Action item: Only one stretch of the records below is wanted: the lines from the one holding "(** A stage" through the one holding "(** An element". Return it exactly, both ends included.
- - - - -
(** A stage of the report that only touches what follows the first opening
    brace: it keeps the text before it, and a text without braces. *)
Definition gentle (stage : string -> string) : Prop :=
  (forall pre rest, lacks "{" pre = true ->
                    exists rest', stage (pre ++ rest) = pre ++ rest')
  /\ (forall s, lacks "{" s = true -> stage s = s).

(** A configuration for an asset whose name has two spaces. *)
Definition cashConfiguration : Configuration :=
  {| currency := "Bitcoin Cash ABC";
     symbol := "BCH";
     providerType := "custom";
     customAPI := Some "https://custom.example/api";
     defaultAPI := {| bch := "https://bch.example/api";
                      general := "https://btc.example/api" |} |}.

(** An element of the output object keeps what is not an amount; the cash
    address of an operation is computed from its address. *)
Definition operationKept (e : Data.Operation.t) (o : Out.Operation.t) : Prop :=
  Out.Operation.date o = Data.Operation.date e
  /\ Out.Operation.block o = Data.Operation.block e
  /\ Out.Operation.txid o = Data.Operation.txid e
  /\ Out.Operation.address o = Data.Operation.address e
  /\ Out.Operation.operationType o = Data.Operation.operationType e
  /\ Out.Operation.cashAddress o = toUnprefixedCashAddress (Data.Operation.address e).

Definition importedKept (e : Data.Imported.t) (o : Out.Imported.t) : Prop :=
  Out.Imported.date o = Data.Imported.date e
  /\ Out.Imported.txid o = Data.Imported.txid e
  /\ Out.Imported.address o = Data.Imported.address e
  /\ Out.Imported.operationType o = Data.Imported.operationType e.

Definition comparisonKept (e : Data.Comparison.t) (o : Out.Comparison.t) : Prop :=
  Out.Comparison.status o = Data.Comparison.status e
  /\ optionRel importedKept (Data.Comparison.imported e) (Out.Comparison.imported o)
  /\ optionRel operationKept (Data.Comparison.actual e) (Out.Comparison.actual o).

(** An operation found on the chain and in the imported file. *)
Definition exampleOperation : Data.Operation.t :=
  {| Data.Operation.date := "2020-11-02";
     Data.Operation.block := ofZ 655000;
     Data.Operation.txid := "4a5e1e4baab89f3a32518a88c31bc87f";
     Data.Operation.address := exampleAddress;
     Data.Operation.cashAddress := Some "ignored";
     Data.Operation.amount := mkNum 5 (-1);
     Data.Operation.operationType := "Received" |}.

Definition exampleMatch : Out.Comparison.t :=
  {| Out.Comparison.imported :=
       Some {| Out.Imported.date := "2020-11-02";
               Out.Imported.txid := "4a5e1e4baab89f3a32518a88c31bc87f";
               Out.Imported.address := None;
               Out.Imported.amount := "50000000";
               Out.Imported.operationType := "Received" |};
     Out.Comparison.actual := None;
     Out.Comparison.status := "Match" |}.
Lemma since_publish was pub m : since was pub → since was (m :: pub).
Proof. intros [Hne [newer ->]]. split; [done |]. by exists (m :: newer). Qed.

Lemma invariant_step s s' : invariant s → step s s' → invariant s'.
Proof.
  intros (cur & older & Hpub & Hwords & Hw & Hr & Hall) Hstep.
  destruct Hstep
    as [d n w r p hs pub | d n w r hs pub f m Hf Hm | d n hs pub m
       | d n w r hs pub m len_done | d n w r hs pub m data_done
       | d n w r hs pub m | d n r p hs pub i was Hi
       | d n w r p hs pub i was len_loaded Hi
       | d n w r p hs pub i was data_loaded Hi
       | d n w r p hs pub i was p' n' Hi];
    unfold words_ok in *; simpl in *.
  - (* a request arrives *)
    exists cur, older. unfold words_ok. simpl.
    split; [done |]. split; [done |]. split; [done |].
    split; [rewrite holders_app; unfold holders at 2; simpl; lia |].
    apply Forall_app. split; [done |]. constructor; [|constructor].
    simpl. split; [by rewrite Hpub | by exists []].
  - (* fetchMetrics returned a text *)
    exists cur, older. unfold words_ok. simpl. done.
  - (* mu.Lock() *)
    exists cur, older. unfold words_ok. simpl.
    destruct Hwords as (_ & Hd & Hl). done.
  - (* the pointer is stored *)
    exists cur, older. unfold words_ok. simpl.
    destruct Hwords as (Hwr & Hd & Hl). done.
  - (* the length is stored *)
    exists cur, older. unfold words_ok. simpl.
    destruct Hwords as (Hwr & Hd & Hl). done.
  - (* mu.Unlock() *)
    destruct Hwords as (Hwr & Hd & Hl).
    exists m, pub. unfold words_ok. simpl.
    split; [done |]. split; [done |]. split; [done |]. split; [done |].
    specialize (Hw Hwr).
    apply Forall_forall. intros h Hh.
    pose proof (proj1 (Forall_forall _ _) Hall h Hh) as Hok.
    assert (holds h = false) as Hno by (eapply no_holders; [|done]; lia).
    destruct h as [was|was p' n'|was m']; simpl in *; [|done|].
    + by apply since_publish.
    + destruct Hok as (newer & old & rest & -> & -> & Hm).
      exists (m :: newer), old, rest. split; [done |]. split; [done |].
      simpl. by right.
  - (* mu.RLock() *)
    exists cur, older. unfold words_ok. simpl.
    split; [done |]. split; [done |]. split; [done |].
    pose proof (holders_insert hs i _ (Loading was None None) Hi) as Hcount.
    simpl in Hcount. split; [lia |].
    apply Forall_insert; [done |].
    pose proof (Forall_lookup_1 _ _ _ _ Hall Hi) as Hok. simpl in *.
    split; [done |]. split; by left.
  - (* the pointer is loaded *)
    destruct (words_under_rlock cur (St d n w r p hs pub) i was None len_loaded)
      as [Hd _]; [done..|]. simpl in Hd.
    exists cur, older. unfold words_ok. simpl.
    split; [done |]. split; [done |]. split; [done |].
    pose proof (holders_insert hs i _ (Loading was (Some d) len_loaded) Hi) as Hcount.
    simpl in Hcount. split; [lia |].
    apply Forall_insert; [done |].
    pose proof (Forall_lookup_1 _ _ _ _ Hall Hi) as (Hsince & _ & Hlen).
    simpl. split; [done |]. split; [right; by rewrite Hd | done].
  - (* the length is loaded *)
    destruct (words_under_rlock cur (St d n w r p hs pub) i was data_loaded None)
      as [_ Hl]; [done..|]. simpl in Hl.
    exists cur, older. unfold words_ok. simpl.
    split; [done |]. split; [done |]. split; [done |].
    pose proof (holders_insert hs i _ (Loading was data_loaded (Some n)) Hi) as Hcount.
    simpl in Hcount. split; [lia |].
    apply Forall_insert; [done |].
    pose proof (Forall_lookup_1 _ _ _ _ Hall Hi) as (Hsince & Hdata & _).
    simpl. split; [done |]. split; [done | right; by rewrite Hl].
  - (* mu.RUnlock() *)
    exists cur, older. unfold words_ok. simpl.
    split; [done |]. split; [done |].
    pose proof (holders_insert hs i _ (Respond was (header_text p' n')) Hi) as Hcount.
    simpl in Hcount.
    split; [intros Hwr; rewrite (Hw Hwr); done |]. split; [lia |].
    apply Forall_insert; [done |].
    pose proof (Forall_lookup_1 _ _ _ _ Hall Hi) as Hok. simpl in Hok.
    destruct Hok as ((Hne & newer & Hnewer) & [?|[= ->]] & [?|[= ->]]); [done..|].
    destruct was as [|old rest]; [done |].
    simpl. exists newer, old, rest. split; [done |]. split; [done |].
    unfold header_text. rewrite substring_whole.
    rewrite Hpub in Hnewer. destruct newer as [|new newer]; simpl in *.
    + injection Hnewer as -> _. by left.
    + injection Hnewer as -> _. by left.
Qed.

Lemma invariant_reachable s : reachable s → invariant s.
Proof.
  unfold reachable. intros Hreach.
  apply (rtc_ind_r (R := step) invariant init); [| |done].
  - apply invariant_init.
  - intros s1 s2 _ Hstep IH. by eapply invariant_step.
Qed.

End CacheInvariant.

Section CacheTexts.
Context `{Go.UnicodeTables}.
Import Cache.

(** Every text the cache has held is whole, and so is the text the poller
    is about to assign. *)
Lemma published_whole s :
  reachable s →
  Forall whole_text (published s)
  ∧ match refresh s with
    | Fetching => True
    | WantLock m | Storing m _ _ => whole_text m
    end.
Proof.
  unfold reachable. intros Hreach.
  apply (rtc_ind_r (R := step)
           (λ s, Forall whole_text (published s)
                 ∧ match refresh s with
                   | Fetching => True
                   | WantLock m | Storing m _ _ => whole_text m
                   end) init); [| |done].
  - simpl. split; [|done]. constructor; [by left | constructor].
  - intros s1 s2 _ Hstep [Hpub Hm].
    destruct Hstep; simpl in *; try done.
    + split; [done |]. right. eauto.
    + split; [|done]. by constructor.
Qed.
- - - - -
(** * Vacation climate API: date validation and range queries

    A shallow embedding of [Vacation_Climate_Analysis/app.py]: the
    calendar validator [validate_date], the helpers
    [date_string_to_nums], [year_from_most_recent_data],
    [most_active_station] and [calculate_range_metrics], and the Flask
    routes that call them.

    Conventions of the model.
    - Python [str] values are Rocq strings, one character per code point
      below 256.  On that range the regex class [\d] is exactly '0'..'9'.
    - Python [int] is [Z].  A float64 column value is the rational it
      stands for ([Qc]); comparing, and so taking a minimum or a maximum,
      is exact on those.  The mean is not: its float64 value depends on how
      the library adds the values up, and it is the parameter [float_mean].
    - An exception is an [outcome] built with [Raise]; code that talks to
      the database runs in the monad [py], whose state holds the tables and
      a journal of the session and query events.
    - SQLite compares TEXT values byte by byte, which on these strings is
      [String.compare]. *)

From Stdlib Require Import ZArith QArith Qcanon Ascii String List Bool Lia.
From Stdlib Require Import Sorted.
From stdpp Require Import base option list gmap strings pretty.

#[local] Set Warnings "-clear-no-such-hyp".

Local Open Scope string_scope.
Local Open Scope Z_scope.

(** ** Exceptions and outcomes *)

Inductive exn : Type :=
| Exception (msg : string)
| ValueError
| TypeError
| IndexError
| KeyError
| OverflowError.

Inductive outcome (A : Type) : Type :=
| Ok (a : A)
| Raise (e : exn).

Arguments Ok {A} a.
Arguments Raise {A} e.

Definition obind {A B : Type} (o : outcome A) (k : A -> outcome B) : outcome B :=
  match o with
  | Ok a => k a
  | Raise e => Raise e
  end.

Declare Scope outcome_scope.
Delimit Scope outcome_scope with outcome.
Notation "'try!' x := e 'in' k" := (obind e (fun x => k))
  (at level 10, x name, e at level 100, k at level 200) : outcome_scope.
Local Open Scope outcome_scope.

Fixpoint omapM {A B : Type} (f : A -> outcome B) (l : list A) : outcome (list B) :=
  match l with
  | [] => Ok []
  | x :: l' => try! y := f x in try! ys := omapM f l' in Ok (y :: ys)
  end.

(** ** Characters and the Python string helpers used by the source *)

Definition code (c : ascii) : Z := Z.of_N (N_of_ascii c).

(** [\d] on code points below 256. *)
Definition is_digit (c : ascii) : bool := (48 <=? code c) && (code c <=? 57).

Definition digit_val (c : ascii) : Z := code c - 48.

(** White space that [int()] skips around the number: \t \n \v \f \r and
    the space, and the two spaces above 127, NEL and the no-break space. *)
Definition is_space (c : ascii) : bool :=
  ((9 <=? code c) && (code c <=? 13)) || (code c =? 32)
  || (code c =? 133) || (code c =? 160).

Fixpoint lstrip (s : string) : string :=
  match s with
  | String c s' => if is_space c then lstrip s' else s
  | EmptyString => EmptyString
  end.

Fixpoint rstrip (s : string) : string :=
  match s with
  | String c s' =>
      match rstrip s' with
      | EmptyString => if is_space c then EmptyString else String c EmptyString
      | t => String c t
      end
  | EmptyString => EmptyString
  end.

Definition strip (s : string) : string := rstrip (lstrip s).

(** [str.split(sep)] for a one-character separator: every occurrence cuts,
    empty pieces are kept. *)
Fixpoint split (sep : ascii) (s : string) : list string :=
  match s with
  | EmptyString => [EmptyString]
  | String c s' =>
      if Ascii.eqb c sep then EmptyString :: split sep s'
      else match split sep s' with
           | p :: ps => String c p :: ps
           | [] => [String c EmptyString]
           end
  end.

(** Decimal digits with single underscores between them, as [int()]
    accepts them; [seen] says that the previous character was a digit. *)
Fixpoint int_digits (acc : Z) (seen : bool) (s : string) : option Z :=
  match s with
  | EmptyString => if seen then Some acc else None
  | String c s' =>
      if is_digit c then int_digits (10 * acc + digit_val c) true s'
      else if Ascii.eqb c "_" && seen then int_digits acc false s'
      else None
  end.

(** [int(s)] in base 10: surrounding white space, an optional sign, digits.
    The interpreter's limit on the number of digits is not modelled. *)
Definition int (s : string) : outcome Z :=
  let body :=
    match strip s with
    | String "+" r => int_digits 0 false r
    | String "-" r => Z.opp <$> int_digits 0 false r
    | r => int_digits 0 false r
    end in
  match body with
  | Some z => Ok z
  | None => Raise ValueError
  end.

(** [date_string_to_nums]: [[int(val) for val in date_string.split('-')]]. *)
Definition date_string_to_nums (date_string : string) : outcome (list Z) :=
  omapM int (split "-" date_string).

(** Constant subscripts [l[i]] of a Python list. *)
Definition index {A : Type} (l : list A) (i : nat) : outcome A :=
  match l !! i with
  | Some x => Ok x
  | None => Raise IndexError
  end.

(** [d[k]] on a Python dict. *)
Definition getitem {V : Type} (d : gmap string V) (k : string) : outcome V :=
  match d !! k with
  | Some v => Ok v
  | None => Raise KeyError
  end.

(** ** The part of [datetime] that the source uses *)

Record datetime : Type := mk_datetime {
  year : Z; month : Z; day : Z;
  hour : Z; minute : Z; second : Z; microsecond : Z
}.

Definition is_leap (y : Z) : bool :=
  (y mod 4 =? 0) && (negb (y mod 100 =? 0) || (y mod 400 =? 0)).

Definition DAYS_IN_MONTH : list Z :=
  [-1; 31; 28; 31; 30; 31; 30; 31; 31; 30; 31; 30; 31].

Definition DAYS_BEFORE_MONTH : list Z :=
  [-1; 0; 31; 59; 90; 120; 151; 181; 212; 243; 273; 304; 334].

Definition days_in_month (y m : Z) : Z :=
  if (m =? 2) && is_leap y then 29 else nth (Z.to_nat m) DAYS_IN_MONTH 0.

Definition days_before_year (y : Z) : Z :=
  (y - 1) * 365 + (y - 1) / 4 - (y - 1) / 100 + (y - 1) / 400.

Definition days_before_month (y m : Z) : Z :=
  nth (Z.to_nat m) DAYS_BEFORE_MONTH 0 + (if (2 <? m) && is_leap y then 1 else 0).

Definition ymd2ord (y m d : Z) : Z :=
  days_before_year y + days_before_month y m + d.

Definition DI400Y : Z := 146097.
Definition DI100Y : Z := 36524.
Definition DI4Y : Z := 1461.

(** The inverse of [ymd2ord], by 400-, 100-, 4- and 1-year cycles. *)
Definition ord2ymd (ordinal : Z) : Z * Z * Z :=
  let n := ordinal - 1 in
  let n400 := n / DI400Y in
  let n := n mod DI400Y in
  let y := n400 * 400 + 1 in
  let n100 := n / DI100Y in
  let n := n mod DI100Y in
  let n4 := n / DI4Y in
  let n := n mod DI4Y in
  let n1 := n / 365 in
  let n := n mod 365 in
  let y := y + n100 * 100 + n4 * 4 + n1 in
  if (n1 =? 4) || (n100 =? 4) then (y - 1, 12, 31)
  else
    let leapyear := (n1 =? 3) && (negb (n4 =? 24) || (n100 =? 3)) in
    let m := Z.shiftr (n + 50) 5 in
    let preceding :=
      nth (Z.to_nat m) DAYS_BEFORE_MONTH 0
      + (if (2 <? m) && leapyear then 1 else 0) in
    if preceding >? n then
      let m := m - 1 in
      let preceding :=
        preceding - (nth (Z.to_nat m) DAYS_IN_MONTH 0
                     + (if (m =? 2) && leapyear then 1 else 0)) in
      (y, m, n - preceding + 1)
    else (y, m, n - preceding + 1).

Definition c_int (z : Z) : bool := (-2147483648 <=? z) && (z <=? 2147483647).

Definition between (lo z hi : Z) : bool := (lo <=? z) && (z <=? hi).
- - - - -
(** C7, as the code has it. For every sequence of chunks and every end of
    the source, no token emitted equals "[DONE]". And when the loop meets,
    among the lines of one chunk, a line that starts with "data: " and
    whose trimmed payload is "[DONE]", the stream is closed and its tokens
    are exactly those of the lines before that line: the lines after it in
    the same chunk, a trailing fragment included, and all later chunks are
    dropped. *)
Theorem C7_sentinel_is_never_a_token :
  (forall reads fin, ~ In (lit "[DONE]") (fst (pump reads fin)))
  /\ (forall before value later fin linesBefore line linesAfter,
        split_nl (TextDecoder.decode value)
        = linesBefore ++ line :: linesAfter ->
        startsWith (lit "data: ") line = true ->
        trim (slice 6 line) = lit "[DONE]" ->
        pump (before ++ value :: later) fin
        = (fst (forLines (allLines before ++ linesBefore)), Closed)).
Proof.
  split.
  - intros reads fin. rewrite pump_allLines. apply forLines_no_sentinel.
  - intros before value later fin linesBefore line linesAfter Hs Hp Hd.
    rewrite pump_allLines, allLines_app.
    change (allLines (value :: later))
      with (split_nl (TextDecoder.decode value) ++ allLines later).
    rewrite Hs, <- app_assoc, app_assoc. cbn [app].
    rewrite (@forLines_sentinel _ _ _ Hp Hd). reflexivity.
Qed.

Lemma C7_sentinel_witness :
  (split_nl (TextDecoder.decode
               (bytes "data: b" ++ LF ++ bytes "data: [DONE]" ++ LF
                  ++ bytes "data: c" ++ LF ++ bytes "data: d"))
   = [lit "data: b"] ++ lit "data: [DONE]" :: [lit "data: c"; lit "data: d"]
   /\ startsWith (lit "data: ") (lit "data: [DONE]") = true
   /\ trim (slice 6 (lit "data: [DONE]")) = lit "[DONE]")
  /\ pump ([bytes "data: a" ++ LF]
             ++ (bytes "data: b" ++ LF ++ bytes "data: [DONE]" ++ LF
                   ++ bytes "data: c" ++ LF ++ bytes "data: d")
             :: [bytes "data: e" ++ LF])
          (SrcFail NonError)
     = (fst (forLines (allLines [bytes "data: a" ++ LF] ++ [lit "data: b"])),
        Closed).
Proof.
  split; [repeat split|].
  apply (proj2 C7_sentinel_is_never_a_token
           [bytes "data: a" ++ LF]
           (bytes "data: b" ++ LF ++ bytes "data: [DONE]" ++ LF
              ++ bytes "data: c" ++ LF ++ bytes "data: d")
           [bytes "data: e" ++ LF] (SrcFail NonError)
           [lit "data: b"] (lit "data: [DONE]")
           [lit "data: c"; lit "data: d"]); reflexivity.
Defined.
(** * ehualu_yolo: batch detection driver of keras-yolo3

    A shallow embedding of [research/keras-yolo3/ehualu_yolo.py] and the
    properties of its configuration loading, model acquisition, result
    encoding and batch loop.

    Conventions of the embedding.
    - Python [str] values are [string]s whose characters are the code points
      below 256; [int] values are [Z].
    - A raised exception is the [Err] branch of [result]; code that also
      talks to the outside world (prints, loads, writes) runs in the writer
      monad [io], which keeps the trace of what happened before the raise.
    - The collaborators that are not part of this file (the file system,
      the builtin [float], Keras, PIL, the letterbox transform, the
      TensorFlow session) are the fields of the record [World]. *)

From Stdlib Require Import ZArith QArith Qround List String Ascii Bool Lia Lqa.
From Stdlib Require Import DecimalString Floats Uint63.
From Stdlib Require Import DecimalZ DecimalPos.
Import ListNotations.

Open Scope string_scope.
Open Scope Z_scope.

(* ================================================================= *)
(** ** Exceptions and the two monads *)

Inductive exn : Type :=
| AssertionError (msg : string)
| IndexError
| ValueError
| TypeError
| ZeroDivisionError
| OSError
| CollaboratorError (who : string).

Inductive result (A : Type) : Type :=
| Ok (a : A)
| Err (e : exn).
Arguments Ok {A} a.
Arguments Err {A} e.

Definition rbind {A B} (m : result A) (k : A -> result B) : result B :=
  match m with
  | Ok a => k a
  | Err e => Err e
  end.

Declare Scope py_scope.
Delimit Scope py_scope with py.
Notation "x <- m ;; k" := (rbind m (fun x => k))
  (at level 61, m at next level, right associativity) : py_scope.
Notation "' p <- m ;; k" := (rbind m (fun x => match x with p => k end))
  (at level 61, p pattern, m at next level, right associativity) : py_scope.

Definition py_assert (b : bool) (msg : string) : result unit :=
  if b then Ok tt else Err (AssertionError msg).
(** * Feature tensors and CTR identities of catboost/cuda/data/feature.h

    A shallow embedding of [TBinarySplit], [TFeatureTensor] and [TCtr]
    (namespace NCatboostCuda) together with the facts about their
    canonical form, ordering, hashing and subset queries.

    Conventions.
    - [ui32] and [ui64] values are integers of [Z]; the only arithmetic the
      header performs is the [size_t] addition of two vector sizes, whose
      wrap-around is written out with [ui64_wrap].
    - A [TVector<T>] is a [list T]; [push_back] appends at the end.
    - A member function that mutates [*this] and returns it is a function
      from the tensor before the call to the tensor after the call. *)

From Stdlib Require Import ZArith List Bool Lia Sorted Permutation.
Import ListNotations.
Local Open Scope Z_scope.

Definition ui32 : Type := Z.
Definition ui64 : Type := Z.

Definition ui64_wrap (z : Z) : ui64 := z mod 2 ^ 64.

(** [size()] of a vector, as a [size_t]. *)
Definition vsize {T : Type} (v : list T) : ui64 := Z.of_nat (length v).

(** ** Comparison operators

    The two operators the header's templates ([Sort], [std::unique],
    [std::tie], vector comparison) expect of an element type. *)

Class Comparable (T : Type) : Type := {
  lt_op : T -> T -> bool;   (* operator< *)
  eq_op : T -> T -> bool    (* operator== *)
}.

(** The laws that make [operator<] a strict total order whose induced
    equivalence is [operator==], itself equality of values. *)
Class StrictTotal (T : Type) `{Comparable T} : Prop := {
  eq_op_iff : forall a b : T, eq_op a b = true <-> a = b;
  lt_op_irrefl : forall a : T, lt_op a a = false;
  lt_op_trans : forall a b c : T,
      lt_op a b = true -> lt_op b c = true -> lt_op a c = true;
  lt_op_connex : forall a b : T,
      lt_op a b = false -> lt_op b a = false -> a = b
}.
- - - - -
Answer to this problem:
(** A stage of the report that only touches what follows the first opening
    brace: it keeps the text before it, and a text without braces. *)
Definition gentle (stage : string -> string) : Prop :=
  (forall pre rest, lacks "{" pre = true ->
                    exists rest', stage (pre ++ rest) = pre ++ rest')
  /\ (forall s, lacks "{" s = true -> stage s = s).

(** A configuration for an asset whose name has two spaces. *)
Definition cashConfiguration : Configuration :=
  {| currency := "Bitcoin Cash ABC";
     symbol := "BCH";
     providerType := "custom";
     customAPI := Some "https://custom.example/api";
     defaultAPI := {| bch := "https://bch.example/api";
                      general := "https://btc.example/api" |} |}.

(** An element of the output object keeps what is not an amount; the cash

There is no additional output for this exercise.